In its history, there have been meetings of the powerful and plots by the politicians. King Henry VIII stood within those rooms and issued his decrees and made his “arrangements” on behalf of the kingdom. There was little challenge to an absolute monarch, although factions sought influence and preference. Some of that history was grand spectacle and daring adventure- some was conniving and expedient, seeking benefit and favour. Visitors looking in would see the blank staring gaze of darkened glass: and know nothing of the machinations within that might change their lives.
Politics in our own time is making headlines and stirring strife. Yesterday, someone took issue with me for commenting on current issues from a faith perspective- “what has religion to do with politics?” My answer is that Christian faith affects ALL of my life and my interaction with others. Belief that is trotted out on Sunday for a public gallop is of little relevance if it has nothing to say about injustice, deception or greed the rest of the week.
Anyone can be a critic. At this moment it is more positive to call believers to pray for Parliament, Senate, and boardroom; and to pray for the poorest and most vulnerable people in society.
Rather than share my opinion about HOW we should pray, I simply suggest we ask God to guide us in our praying. After all, Jesus promised that God’s Holy Spirit would come to aid and direct us… Do you think He meant it? I doubt that my praying will suddenly provide perfect solutions for difficult and divisive problems; at least, not if I pray alone.
Imagine the possible impact of thousands, millions of believers all united in praying for the good of others – and for the best perfect purpose of Almighty God to overrule the petty squabbles of worried humanity.
Paul the apostle/theologian of the Early Church wrote profound truth. In 1 Corinthians 13:12 (NLT) Paul wrote “Now we see things imperfectly as in a cloudy mirror, but then we will see everything with perfect clarity.
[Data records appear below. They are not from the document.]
Lemma scheduler_iteration_witness : exists a,
  match ex_sched ex_boot with
  | Ok (true, k') => k' = ex_boot /\ idle a
  | Ok (false, k') => ~ idle a /\ exists b, iteration 2320 2576 (frame_at ex_layout) a b /\
      krep ex_layout k' b /\ good 2320 2576 2528 (frame_at ex_layout) {[1024]} {[2048]} b /\ cur b = 2320
  | Err e => failed ex_layout a e
  end.
Proof.
  destruct ex_boot_rep as (a & Hk & Hg & Hc & Hl & _). exists a.
  exact (scheduler_iteration ex_layout ex_layout_ok first_fit first_fit_ok ex_select ex_select_ok 30 ex_boot a Hk Hg Hc Hl).
Defined.

Lemma scheduler_stops_blocked_witness : exists a, forall f, f ∈ fibers a -> f = 2320 \/ f = 2576 \/
  (exists m o, f ∈ q a (LMutex m) /\ owner a !! m = Some o /\ o <> 0 /\ o <> f) \/
  (exists c, f ∈ q a (LCond c)).
Proof.
  destruct ex_run6_rep as (a & Hk & Hg & Hc & Hl). exists a.
  destruct (final_ok ex_sched ex_run6 (fun r => r)) as ([] & Hrun & Hr); [vm_compute; reflexivity| |discriminate Hr].
  exact (scheduler_stops_blocked ex_layout ex_layout_ok first_fit first_fit_ok ex_select ex_select_ok 30 ex_run6
    (final ex_sched ex_run6) a Hk Hg Hc Hl Hrun).
Defined.

Lemma mutex_waiters_in_order_witness : exists (a b : astate) xs k', q a (LMutex 1024) = 2832 :: xs /\ krep ex_layout k' b /\
  ((exists pre' suf', q b (LMutex 1024) = pre' ++ 2832 :: suf' /\ pre' `suffix_of` [] /\ xs `prefix_of` suf') \/
   got 2320 2576 (frame_at ex_layout) 1024 2832 a b).
Proof.
  destruct ex_run2_rep as (a & xs & (Hk & Hg & Hc & Hl) & Hq).
  destruct (final_ok ex_sched ex_run2 negb) as ([] & Hrun & Hr); [vm_compute; reflexivity|discriminate Hr|].
  destruct (mutex_waiters_in_order ex_layout ex_layout_ok first_fit first_fit_ok ex_select ex_select_ok 30 ex_run2 ex_run3
    a 1024 2832 [] xs Hk Hg Hc Hl Hq Hrun) as (b & Hkb & H).
  exists a, b, xs, ex_run3. exact (conj Hq (conj Hkb H)).
Defined.

Lemma fiber_step_refines_witness : exists a, cur a = 2064 /\
  match ex_step ex_turning with
  | Ok (_, k') => exists b, astep 2320 (frame_at ex_layout) a b /\ krep ex_layout k' b /\
      good 2320 2576 2528 (frame_at ex_layout) {[1024]} {[2048]} b
  | Err e => e = AssertFailed /\ misuse a
  end.
Proof.
  destruct ex_turn_rep as (a & Hk & Hg & Hc & Hs). exists a. split; [exact Hc|].
  apply (fiber_step_refines ex_layout ex_layout_ok first_fit first_fit_ok ex_select ex_select_ok 30 ex_turning a Hk Hg);
    [rewrite Hc; discriminate|exact Hs].
Defined.

Lemma mutex_changes_hands_witness : exists a b, cur a = 2064 /\ krep ex_layout (final ex_step ex_turning) b /\
  ((owner b !! 1024 = owner a !! 1024 /\
      (q b (LMutex 1024) = q a (LMutex 1024) \/ q b (LMutex 1024) = q a (LMutex 1024) ++ [cur a])) \/
   taken 1024 a b \/ handed 1024 a b).
Proof.
  destruct ex_turn_rep as (a & Hk & Hg & Hc & Hs). exists a.
  destruct (final_ok ex_step ex_turning (fun _ => true)) as ([] & Hrun & _); [vm_compute; reflexivity|].
  destruct (mutex_changes_hands ex_layout ex_layout_ok first_fit first_fit_ok ex_select ex_select_ok 30 ex_turning
    (final ex_step ex_turning) a 1024 Hk Hg ltac:(rewrite Hc; discriminate) Hs Hrun) as (b & Hb & H).
  exists b. exact (conj Hc (conj Hb H)).
Defined.

Lemma fiber_turn_ends_witness : exists a, cur a = 2064 /\ exists n : nat, forall fuel, (n <= fuel)%nat ->
  match run_fibers (It := dfk_list_it) first_fit 16 (frame_at ex_layout) ex_select fuel 2320 ex_turning with
  | Ok (_, k') => exists b, rtc (astep 2320 (frame_at ex_layout)) a b /\ krep ex_layout k' b /\
      good 2320 2576 2528 (frame_at ex_layout) {[1024]} {[2048]} b /\ cur b = 2320
  | Err e => turn_fault ex_layout a e
  end.
Proof.
  destruct ex_turn_rep as (a & Hk & Hg & Hc & Hs). exists a. split; [exact Hc|].
  apply (fiber_turn_ends ex_layout ex_layout_ok first_fit first_fit_ok ex_select ex_select_ok ex_turning a (ex_main 7) Hk Hg);
    rewrite ?Hc; [discriminate|discriminate|vm_compute; reflexivity|repeat constructor].
Defined.

Lemma dfk_work_bound_witness : ex_work first_fit 1000 = ex_work first_fit 30.
Proof.
  apply (dfk_work_bound first_fit 16 (fun f => f + 120) ex_select 30 1000 136 208 64 ex_main 7 0 ex_mem).
  - lia.
  - intros H. assert (match ex_work first_fit 30 with Ok (r, _) => r =? 0 | Err _ => false end = true) as E
      by (vm_compute; reflexivity). rewrite H in E. discriminate E.
Defined.

(** ** No memory for the event loop *)

(** An allocator that fails while two blocks are allocated. *)
Definition two_blocks (m : bmem) (n : Z) : Z := if 2 <=? Z.of_nat (size (blocks m)) then 0 else first_fit m n.

Lemma two_blocks_ok : malloc_ok two_blocks.
Proof.
  intros m n Hn. unfold two_blocks. destruct (2 <=? _); [by left|]. by apply first_fit_ok.
Qed.

(** C37: the program may be lost without a report.  Whenever there is memory for
    the first two fibers but not for the one of the event loop, [dfk_work]
    returns [dfk_err_ok], although the main fiber has not made its first call:
    its code is as it was given.  No fiber is left, and the only trace is the
    error number in the context. *)
Theorem dfk_work_loses_main (b : setup) (Hok : setup_ok b) (malloc : bmem -> Z -> Z) (Hmalloc : malloc_ok malloc)
    (select : nat -> Z -> list Z -> list Z -> list Z -> select_result) (fuel : nat)
    (k : kmem mem) (ep : Z -> code) (arg argsize mf sf : Z) (k3 : kmem mem)
    (Hk : seeds (It := dfk_list_it) b k ∅) (Harg : arg_ok b k arg argsize)
    (Hboot : booted (It := dfk_list_it) b malloc k ep arg argsize mf sf 0 k3) (Hmade : mf <> 0 /\ sf <> 0) :
  exists k',
    dfk_work (It := dfk_list_it) malloc (b_guard b) (fun f => f + b_frame b) select fuel
      (b_sched b) (b_loop b) (b_dfk b) ep arg argsize k = Ok (err_code dfk_err_ok, k') /\
    k_ctx k' !! mf = Some (ep (arg_of mf arg argsize)) /\ (forall f, k_fibers k' !! f = None) /\
    dfk_errno <$> (k_dfks k' !! b_dfk b) = Some (err_code dfk_err_nomem).
Proof.
  destruct Hmade as [Hmf Hsf].
  pose proof (no_loop_spec b Hok malloc Hmalloc select fuel k ep arg argsize mf sf k3 Hk Harg Hboot Hmf Hsf) as Hw.
  apply wp_run in Hw as (r & k' & Hrun & -> & H). by exists k'.
Qed.

Lemma dfk_work_loses_main_witness : exists k',
  dfk_work (It := dfk_list_it) two_blocks 16 (fun f => f + 120) ex_select 30 136 208 64 ex_main 7 0 ex_mem =
    Ok (err_code dfk_err_ok, k') /\
  k_ctx k' !! 2064 = Some (ex_main 7) /\ k_fibers k' !! 2064 = None /\
  dfk_errno <$> (k_dfks k' !! 64) = Some (err_code dfk_err_nomem).
Proof.
  set (spawn ep arg := dfk__spawn (It := dfk_list_it) two_blocks 16 64 ep arg 0).
  set (k1 := final (spawn ex_main 7) ex_mem). set (k2 := final (spawn (fun arg => SchedulerMain arg) 2064) k1).
  set (k3 := final (spawn (fun arg => LoopStart arg) 2528) (switch 2320 k2)).
  destruct (dfk_work_loses_main ex_setup ex_setup_ok two_blocks two_blocks_ok ex_select 30 ex_mem ex_main 7 0 2064 2320 k3
    ex_seeds) as (k' & Hrun & Hctx & Hno & Herr).
  - by left.
  - exists k1, k2. split; [|split].
    + destruct (final_ok (spawn ex_main 7) ex_mem (Z.eqb 2064)) as (r & Hr & E%Z.eqb_eq); [vm_compute; reflexivity|].
      by rewrite <- E in Hr.
    + destruct (final_ok (spawn (fun arg => SchedulerMain arg) 2064) k1 (Z.eqb 2320)) as (r & Hr & E%Z.eqb_eq);
        [vm_compute; reflexivity|]. by rewrite <- E in Hr.
    + destruct (final_ok (spawn (fun arg => LoopStart arg) 2528) (switch 2320 k2) (Z.eqb 0)) as (r & Hr & E%Z.eqb_eq);
        [vm_compute; reflexivity|]. by rewrite <- E in Hr.
  - split; discriminate.
  - exists k'. split; [exact Hrun|]. split; [exact Hctx|]. split; [apply Hno|exact Herr].
Defined.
All that I know now is partial and incomplete, but then I will know everything completely, just as God now knows me completely.”
Literally translated from the original Greek language in which Paul wrote, he means our seeing is as “in a riddle or enigma… the revelation appears indistinctly, imperfectly.” But when God’s purpose is finally clear, we see truly comprehend what we now see as writhing shadow in the smoke and mirrors of politics and media report.
I doubt any of our political leaders have the wisdom or courage to sort out the mess. It seems timely to suggest that we should ask God to help them- and us.
May God grant peace, clarity, and hope.